■ **TASK DESCRIPTION**:
Every line of the records below that holds the word "SpecFloat" belongs in the answer.

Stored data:
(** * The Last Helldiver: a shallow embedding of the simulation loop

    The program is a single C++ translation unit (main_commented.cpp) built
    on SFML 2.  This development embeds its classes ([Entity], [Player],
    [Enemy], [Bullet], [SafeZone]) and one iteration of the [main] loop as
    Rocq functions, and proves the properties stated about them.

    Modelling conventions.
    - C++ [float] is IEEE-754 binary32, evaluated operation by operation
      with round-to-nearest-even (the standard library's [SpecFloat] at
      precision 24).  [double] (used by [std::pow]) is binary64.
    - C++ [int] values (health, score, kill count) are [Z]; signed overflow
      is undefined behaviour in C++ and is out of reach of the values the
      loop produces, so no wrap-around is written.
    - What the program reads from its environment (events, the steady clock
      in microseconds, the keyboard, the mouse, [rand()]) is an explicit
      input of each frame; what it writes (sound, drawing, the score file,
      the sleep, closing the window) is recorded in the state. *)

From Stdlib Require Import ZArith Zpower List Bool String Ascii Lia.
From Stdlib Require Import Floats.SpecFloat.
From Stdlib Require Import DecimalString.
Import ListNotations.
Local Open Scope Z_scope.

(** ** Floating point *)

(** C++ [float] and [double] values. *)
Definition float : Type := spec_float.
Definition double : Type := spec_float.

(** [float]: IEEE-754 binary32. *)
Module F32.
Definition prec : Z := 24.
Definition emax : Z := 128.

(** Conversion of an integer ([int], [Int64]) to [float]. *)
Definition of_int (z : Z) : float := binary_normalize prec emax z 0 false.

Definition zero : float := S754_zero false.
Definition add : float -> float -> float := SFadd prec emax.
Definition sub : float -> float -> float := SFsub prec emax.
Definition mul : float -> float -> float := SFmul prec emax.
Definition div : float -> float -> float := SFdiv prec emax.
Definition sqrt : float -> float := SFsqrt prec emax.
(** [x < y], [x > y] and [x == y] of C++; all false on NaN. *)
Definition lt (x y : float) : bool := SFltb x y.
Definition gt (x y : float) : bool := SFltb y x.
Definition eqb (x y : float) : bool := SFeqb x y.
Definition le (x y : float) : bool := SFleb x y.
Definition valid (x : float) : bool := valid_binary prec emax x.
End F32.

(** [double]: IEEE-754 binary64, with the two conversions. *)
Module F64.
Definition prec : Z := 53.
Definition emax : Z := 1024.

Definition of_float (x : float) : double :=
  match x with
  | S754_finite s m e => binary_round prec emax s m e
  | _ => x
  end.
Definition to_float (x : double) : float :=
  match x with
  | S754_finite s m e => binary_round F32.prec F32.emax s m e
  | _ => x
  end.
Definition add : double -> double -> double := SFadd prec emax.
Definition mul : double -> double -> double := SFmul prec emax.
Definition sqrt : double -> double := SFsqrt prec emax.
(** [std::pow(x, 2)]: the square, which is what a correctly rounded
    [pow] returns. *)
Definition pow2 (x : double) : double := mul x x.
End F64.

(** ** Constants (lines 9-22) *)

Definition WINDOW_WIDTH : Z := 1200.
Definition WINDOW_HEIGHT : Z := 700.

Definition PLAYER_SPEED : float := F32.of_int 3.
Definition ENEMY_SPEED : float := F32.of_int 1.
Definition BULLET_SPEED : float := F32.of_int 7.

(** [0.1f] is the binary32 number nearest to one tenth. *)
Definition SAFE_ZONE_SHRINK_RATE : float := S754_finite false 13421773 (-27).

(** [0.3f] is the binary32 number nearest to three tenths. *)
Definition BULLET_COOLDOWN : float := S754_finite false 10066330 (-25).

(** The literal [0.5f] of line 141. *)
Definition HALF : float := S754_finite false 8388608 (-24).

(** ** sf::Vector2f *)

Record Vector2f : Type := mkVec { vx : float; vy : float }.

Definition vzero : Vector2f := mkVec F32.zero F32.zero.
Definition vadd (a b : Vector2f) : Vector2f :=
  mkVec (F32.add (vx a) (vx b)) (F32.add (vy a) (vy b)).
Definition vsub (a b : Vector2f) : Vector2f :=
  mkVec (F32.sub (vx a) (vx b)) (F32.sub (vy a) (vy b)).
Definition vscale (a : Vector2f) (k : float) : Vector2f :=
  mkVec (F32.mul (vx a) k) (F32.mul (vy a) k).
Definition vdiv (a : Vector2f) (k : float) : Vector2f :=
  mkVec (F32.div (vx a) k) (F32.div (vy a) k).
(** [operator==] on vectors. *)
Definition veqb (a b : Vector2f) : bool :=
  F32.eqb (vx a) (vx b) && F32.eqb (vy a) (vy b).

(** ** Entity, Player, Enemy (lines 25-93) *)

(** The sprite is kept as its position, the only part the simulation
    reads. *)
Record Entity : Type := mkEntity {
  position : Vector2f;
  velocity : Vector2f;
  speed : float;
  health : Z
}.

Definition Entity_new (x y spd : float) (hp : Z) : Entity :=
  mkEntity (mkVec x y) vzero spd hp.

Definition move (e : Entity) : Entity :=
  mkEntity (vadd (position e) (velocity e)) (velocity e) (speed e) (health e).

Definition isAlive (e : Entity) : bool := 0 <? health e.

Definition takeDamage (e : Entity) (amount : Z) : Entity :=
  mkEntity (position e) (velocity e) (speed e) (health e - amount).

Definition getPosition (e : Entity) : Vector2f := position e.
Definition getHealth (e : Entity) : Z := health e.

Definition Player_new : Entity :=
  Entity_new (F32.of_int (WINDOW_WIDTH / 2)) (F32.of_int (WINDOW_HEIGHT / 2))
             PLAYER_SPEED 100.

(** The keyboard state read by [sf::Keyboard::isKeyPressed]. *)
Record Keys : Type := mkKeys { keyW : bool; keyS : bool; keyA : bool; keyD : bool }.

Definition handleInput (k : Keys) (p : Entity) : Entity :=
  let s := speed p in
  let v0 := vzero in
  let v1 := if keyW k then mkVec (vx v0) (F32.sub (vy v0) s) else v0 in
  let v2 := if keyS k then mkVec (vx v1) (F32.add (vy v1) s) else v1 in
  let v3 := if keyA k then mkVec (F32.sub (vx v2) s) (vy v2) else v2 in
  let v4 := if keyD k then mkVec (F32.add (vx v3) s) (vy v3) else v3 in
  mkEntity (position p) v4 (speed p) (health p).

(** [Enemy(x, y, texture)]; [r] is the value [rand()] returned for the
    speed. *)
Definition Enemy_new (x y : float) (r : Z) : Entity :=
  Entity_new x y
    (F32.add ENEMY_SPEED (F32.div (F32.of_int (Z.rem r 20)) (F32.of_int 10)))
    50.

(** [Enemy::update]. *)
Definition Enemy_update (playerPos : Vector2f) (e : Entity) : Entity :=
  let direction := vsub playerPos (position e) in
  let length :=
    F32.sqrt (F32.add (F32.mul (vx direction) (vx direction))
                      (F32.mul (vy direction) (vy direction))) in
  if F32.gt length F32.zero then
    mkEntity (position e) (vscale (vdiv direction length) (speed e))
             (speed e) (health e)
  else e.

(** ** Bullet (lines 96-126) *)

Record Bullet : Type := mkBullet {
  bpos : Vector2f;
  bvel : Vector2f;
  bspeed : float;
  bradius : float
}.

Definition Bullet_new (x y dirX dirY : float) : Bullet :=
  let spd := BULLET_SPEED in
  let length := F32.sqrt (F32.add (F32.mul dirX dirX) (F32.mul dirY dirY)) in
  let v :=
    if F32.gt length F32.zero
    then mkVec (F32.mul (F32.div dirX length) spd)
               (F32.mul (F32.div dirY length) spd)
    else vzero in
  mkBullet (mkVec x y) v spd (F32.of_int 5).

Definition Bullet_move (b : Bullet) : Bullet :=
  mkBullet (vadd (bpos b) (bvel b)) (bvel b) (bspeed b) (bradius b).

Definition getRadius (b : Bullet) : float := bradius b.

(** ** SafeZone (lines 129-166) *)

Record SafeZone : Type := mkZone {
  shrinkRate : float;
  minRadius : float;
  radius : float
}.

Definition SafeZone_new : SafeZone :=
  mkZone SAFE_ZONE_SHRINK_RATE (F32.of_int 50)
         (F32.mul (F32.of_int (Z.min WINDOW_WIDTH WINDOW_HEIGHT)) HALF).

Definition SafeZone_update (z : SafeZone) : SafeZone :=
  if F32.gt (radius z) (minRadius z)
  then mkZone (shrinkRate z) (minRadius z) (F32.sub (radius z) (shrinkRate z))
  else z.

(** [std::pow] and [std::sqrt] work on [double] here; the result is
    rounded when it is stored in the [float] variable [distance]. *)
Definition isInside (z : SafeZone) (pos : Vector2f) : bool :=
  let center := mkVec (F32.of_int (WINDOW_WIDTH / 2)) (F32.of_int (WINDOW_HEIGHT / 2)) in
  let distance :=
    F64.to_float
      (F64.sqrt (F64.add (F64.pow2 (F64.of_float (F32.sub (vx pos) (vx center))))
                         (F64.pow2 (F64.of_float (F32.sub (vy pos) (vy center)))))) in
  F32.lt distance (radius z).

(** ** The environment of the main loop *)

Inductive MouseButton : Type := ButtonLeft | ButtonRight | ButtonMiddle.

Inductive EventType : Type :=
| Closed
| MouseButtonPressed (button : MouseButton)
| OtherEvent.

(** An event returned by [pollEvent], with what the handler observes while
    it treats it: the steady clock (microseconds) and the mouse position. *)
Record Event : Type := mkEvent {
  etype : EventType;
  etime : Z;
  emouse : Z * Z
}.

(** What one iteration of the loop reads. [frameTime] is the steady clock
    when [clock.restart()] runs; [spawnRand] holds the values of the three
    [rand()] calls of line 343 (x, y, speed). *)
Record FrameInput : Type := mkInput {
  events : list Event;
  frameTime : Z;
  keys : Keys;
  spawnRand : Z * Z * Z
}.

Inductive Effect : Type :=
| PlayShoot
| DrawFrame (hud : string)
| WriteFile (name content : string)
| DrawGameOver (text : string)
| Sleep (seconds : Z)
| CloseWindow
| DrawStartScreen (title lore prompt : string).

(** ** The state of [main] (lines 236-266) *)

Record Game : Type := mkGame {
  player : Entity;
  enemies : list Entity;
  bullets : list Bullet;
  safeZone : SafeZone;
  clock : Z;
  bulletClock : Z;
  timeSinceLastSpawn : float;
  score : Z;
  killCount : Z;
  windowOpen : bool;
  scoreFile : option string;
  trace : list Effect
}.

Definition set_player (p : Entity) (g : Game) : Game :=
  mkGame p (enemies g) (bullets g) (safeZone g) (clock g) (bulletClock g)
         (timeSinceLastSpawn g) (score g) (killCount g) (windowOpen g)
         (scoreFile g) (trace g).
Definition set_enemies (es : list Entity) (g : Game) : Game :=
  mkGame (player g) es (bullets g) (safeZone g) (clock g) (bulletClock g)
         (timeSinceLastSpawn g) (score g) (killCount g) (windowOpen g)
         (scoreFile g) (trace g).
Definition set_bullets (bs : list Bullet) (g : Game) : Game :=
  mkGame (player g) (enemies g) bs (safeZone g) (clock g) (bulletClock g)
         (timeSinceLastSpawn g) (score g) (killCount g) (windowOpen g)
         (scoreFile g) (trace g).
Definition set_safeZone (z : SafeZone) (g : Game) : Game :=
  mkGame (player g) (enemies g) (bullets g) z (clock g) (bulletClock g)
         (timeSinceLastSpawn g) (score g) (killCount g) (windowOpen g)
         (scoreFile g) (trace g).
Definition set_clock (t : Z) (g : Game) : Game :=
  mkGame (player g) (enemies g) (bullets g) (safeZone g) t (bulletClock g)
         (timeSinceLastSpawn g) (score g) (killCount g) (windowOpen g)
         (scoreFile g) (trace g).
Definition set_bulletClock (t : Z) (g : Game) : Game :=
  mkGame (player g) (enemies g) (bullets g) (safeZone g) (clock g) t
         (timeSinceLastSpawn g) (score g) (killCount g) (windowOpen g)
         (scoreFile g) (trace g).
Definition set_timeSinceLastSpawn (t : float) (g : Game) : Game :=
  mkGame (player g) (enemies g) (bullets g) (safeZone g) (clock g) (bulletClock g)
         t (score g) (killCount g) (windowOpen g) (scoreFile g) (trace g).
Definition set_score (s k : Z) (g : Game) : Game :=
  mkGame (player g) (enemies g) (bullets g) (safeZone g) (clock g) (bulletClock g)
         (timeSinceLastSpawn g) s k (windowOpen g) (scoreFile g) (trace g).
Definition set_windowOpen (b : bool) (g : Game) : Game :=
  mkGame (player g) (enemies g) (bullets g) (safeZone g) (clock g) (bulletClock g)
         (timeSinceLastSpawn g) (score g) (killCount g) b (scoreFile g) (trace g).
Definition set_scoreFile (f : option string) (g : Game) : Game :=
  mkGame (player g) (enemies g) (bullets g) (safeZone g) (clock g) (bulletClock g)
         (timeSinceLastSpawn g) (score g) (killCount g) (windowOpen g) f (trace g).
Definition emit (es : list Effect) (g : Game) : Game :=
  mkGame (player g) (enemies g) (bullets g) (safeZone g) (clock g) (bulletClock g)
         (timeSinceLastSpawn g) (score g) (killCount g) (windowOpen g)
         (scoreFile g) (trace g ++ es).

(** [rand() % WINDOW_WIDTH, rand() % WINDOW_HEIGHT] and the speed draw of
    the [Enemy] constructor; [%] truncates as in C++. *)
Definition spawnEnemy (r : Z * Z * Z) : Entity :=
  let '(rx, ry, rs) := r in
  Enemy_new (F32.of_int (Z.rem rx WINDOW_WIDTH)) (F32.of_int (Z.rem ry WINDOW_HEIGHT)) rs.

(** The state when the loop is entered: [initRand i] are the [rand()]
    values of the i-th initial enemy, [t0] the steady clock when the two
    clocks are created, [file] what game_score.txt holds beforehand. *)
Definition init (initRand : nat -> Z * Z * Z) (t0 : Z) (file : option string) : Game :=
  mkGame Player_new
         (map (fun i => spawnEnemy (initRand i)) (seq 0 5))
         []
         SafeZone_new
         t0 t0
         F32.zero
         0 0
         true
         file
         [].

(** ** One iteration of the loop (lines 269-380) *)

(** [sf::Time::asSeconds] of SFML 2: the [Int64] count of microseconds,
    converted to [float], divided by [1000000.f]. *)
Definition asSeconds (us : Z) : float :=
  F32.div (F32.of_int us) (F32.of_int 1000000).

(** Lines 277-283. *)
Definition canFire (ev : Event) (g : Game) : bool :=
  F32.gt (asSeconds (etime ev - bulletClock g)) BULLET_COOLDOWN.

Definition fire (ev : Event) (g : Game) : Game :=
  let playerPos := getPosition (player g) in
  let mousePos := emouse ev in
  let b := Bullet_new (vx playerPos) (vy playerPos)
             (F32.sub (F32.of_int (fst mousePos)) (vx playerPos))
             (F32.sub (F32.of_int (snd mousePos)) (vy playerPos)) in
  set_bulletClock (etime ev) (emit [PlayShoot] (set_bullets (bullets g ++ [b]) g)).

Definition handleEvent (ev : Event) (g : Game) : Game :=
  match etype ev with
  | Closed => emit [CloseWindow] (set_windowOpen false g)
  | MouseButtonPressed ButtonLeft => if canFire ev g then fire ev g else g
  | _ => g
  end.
---
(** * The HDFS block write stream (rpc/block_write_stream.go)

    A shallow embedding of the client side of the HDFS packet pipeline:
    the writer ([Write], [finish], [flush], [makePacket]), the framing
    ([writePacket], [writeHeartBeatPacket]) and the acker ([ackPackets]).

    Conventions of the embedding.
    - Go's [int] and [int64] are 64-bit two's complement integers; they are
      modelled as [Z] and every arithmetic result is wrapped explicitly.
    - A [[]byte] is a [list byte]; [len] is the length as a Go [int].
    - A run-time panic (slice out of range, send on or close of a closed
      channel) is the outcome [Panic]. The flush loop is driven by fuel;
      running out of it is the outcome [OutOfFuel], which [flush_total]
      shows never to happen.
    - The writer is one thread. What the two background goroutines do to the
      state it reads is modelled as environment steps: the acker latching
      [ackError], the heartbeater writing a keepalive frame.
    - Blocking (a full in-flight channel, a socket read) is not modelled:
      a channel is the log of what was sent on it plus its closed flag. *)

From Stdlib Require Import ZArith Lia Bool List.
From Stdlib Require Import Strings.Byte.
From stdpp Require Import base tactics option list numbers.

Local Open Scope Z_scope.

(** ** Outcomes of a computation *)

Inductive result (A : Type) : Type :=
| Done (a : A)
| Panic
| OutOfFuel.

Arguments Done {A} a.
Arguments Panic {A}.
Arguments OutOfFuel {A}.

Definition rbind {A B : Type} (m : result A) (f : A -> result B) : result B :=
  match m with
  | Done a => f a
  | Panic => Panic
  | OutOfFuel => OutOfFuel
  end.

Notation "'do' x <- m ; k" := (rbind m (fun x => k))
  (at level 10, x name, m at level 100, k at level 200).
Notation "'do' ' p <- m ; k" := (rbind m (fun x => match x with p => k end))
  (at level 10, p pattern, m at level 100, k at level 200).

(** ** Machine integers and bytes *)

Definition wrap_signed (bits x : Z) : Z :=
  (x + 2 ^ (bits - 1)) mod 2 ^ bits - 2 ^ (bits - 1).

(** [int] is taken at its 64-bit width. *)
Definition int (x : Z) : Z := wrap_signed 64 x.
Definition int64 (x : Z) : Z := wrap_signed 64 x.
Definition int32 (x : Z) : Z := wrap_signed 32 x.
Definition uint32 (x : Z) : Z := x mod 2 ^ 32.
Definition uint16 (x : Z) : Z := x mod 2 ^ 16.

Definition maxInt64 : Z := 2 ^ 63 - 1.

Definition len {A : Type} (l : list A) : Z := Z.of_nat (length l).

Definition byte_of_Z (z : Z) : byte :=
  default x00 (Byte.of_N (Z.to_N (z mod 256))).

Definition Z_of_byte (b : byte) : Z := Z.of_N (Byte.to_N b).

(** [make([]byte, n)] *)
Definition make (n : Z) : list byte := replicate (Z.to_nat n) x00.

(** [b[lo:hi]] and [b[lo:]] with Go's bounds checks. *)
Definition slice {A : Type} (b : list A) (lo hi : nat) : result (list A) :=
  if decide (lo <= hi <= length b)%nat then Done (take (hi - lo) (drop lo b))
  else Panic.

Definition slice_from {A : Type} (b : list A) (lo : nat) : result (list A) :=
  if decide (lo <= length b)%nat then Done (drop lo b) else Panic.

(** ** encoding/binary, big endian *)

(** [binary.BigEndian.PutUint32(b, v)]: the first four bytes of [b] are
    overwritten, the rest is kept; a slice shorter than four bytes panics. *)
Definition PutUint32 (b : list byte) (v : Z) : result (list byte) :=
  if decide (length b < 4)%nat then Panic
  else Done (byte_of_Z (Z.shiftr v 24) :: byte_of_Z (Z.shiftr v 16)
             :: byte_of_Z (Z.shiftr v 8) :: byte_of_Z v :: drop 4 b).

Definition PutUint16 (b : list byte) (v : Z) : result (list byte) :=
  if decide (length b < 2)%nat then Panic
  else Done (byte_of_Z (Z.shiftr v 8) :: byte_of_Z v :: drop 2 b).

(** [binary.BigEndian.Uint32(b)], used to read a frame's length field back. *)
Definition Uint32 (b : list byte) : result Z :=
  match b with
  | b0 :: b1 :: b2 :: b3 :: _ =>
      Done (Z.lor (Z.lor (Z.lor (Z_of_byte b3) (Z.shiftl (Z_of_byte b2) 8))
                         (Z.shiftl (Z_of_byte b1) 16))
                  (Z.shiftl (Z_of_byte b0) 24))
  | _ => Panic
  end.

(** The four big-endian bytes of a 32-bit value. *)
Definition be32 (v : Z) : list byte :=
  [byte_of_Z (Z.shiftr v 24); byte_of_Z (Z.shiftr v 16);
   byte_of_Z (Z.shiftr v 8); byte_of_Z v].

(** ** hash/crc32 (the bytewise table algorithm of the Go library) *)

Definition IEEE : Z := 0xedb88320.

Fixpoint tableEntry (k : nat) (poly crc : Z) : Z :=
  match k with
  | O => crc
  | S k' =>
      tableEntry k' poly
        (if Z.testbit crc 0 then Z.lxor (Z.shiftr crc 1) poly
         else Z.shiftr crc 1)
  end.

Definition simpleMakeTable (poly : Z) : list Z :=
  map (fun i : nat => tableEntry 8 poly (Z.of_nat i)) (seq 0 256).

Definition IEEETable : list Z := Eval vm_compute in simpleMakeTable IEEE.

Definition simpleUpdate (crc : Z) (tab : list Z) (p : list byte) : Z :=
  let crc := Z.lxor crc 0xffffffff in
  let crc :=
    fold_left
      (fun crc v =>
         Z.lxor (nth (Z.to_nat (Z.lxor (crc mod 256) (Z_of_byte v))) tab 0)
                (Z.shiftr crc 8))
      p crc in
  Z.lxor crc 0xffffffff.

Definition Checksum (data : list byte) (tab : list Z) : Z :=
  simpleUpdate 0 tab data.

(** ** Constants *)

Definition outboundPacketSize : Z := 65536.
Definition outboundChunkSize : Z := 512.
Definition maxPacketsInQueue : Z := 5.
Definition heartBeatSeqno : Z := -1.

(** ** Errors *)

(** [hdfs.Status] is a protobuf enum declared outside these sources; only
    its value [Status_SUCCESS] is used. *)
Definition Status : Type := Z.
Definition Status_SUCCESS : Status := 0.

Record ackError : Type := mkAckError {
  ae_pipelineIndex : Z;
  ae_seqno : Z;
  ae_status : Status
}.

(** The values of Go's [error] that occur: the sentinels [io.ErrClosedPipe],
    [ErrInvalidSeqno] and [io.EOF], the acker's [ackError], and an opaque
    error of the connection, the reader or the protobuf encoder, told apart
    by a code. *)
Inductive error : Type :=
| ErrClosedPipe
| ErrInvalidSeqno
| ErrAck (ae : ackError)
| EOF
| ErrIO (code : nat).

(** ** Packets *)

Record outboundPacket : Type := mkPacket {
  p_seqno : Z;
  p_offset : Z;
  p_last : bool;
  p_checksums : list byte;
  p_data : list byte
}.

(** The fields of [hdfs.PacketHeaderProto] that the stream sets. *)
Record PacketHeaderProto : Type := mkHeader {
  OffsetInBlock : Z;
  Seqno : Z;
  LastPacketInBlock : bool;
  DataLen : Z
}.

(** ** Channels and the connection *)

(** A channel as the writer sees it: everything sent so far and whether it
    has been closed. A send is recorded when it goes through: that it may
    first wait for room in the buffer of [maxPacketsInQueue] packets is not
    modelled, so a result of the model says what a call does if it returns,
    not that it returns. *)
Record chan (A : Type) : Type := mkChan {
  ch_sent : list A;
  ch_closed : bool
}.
* * *
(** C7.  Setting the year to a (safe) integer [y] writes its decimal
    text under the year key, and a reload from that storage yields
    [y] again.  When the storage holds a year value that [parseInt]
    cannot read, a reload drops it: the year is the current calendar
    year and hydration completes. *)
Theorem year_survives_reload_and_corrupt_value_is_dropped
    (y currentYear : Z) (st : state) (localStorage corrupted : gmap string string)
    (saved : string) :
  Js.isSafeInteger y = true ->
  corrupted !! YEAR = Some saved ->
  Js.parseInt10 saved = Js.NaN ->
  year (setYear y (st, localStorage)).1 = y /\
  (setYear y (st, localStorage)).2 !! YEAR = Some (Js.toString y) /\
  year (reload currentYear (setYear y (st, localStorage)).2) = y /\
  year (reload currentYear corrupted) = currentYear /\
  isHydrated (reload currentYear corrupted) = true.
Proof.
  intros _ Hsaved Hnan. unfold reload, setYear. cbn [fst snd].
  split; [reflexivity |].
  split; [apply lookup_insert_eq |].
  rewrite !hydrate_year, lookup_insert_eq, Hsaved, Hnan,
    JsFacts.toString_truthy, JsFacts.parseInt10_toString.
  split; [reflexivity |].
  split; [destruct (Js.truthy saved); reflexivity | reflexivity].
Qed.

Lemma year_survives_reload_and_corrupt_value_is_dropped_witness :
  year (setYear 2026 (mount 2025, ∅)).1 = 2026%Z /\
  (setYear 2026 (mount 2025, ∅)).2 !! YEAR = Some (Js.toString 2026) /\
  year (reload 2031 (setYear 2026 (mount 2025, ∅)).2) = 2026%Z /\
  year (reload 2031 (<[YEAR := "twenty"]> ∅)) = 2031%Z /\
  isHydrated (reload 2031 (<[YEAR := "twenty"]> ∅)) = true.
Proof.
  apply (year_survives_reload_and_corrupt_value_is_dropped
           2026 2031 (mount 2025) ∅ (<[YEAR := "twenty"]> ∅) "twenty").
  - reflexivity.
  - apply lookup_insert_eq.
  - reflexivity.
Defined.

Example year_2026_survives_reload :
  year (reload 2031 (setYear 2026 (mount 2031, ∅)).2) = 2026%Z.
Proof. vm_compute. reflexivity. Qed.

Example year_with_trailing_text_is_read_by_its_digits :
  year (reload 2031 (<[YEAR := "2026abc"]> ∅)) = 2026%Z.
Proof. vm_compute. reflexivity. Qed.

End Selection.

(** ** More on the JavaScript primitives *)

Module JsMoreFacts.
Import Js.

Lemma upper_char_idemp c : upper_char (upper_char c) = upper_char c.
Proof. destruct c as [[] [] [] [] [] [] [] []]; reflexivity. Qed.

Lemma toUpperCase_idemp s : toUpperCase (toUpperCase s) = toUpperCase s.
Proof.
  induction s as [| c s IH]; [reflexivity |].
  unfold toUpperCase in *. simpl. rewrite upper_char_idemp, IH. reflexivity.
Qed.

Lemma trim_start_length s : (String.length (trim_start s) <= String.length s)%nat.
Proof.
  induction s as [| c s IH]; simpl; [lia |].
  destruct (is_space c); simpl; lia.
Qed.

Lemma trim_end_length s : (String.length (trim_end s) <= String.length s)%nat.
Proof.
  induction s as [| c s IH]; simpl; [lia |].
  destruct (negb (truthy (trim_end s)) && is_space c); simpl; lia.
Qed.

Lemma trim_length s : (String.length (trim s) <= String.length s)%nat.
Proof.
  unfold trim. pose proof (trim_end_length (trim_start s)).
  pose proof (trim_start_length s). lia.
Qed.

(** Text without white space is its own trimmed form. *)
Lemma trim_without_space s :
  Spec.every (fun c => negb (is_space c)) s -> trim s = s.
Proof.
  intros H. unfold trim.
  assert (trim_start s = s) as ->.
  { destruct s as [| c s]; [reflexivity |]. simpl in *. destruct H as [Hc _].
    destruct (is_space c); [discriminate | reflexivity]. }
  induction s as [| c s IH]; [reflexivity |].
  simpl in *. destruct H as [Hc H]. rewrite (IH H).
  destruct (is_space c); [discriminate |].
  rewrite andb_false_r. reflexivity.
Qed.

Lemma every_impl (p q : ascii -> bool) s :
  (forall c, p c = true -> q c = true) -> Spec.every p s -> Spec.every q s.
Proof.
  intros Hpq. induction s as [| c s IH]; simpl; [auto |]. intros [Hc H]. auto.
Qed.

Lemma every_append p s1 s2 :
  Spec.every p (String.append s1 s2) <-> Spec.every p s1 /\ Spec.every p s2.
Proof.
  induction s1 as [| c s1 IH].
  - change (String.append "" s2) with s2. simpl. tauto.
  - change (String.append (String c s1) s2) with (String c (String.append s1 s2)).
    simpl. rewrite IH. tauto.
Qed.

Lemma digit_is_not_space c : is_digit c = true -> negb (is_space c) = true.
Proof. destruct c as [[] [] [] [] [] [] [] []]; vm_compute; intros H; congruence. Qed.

■ **REPLY TO THE TASK**:
      with round-to-nearest-even (the standard library's [SpecFloat] at
From Stdlib Require Import Floats.SpecFloat.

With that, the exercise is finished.